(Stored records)
+--

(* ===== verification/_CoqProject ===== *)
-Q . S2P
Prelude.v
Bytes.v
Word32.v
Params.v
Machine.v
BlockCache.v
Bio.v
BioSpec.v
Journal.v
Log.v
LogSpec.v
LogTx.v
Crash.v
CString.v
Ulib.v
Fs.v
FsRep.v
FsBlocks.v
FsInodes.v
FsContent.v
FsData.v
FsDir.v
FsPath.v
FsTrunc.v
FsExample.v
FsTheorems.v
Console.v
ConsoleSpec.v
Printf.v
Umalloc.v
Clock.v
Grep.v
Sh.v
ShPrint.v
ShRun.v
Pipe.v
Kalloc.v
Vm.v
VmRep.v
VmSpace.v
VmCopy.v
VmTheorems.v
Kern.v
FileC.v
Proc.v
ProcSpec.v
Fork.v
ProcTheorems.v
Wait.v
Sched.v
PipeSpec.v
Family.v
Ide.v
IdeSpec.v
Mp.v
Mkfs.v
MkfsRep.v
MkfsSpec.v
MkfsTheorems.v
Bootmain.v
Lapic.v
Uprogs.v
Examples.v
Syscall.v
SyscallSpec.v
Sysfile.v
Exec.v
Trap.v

+--

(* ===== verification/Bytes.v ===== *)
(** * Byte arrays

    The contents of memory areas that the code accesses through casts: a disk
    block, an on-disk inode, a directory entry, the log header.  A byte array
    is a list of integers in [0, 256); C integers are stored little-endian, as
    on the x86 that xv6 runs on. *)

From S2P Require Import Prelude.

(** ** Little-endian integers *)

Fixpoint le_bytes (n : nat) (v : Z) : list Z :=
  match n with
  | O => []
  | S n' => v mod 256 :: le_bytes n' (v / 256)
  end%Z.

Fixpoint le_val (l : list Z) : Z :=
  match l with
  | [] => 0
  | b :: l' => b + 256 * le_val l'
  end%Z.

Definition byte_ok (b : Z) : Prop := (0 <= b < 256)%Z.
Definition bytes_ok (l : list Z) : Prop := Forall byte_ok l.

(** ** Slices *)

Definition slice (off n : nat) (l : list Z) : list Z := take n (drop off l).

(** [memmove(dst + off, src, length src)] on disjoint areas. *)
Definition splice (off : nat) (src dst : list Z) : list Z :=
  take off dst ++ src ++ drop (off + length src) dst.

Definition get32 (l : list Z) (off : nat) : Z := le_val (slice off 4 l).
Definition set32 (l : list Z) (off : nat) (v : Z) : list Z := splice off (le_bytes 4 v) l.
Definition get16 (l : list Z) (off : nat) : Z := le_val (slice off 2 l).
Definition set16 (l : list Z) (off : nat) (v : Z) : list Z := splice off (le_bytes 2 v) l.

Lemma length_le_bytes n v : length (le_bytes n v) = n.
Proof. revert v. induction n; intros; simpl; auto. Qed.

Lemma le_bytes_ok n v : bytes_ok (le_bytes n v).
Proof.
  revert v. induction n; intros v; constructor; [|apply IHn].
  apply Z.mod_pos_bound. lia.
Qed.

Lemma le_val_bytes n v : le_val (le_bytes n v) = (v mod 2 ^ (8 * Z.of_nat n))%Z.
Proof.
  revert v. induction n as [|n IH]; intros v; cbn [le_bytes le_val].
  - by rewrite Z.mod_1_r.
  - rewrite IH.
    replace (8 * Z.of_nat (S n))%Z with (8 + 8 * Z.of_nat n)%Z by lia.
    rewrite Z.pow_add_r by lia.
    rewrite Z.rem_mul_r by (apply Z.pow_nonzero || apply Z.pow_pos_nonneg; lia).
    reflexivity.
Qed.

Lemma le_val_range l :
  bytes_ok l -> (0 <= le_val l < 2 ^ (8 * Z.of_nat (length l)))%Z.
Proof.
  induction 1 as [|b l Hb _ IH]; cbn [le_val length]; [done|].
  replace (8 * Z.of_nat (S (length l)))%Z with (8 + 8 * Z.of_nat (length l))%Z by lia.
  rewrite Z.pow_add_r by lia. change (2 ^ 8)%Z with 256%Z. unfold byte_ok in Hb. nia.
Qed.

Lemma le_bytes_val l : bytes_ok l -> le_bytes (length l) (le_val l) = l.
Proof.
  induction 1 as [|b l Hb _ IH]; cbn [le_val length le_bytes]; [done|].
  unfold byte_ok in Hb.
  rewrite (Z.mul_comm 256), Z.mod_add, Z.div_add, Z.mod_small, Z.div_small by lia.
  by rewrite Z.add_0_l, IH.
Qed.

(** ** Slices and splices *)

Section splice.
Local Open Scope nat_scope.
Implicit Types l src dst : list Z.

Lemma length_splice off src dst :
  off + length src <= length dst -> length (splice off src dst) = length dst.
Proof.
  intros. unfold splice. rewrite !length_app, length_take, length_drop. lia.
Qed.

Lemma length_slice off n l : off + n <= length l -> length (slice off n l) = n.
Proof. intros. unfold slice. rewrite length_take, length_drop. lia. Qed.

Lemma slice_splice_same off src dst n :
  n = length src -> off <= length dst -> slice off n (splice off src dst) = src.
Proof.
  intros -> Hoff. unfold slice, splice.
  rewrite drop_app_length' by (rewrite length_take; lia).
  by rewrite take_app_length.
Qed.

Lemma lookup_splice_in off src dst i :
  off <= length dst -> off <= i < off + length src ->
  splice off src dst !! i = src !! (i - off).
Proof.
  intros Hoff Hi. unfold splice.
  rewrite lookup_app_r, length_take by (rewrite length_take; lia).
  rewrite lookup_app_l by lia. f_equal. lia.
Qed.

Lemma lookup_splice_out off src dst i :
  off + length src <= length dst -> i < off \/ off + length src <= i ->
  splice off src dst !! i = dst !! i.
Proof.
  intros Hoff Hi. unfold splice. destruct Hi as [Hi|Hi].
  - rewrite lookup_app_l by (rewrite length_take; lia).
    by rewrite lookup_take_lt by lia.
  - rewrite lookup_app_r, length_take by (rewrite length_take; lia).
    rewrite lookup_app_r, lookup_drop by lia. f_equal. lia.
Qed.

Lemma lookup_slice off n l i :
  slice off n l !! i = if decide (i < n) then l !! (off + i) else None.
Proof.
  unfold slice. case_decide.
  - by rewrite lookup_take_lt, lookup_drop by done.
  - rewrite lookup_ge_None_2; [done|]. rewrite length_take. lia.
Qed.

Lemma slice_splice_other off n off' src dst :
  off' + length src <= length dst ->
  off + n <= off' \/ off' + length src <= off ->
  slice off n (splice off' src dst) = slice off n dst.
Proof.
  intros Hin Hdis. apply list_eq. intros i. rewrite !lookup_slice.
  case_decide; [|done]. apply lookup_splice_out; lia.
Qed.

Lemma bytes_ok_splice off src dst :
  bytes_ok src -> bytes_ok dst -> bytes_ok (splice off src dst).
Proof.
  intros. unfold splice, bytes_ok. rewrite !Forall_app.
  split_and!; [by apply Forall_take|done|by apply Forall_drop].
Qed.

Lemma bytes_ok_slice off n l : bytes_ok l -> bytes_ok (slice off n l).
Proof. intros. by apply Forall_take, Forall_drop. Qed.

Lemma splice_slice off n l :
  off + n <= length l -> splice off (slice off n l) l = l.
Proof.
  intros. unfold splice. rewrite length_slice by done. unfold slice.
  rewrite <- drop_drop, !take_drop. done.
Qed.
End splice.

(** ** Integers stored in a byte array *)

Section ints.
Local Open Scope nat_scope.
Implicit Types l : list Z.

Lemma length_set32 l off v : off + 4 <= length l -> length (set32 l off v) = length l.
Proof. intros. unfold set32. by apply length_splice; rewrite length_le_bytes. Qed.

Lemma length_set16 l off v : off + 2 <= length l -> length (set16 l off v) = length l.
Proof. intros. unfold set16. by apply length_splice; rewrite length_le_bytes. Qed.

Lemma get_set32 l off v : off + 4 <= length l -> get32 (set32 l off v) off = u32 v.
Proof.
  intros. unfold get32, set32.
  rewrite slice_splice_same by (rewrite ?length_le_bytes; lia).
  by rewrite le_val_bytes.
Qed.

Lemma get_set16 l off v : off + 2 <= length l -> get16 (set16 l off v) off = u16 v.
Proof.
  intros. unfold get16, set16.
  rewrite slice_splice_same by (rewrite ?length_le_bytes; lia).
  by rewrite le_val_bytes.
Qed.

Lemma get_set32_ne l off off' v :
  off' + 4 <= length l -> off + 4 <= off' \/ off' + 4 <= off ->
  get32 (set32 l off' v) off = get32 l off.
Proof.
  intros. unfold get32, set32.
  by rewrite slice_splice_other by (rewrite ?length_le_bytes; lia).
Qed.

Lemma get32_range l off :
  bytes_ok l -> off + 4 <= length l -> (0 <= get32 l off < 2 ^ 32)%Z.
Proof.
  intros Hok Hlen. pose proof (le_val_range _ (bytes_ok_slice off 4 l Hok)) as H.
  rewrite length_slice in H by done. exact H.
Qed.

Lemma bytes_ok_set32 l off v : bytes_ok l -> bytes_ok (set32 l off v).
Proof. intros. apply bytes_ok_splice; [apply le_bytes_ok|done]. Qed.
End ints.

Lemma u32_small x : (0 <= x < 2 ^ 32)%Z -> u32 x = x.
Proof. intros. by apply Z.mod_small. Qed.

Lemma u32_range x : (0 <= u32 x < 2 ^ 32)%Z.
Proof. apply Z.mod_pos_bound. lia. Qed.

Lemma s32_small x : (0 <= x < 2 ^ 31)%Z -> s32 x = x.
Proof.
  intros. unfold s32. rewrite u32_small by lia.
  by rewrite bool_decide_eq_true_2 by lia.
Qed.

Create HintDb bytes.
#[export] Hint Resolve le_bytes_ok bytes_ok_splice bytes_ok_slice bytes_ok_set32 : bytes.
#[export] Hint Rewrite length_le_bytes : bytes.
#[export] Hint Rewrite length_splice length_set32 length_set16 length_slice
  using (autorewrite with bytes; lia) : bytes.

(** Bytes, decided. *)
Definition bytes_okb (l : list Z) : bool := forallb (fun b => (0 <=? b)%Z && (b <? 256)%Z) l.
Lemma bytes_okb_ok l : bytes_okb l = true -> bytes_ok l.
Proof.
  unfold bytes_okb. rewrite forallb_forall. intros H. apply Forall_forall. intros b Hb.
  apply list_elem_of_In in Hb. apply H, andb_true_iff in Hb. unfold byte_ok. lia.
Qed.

+--

Look for the string "Fixpoint" in the records, and copy every line where it is found.

Fixpoint le_bytes (n : nat) (v : Z) : list Z :=
Fixpoint le_val (l : list Z) : Z :=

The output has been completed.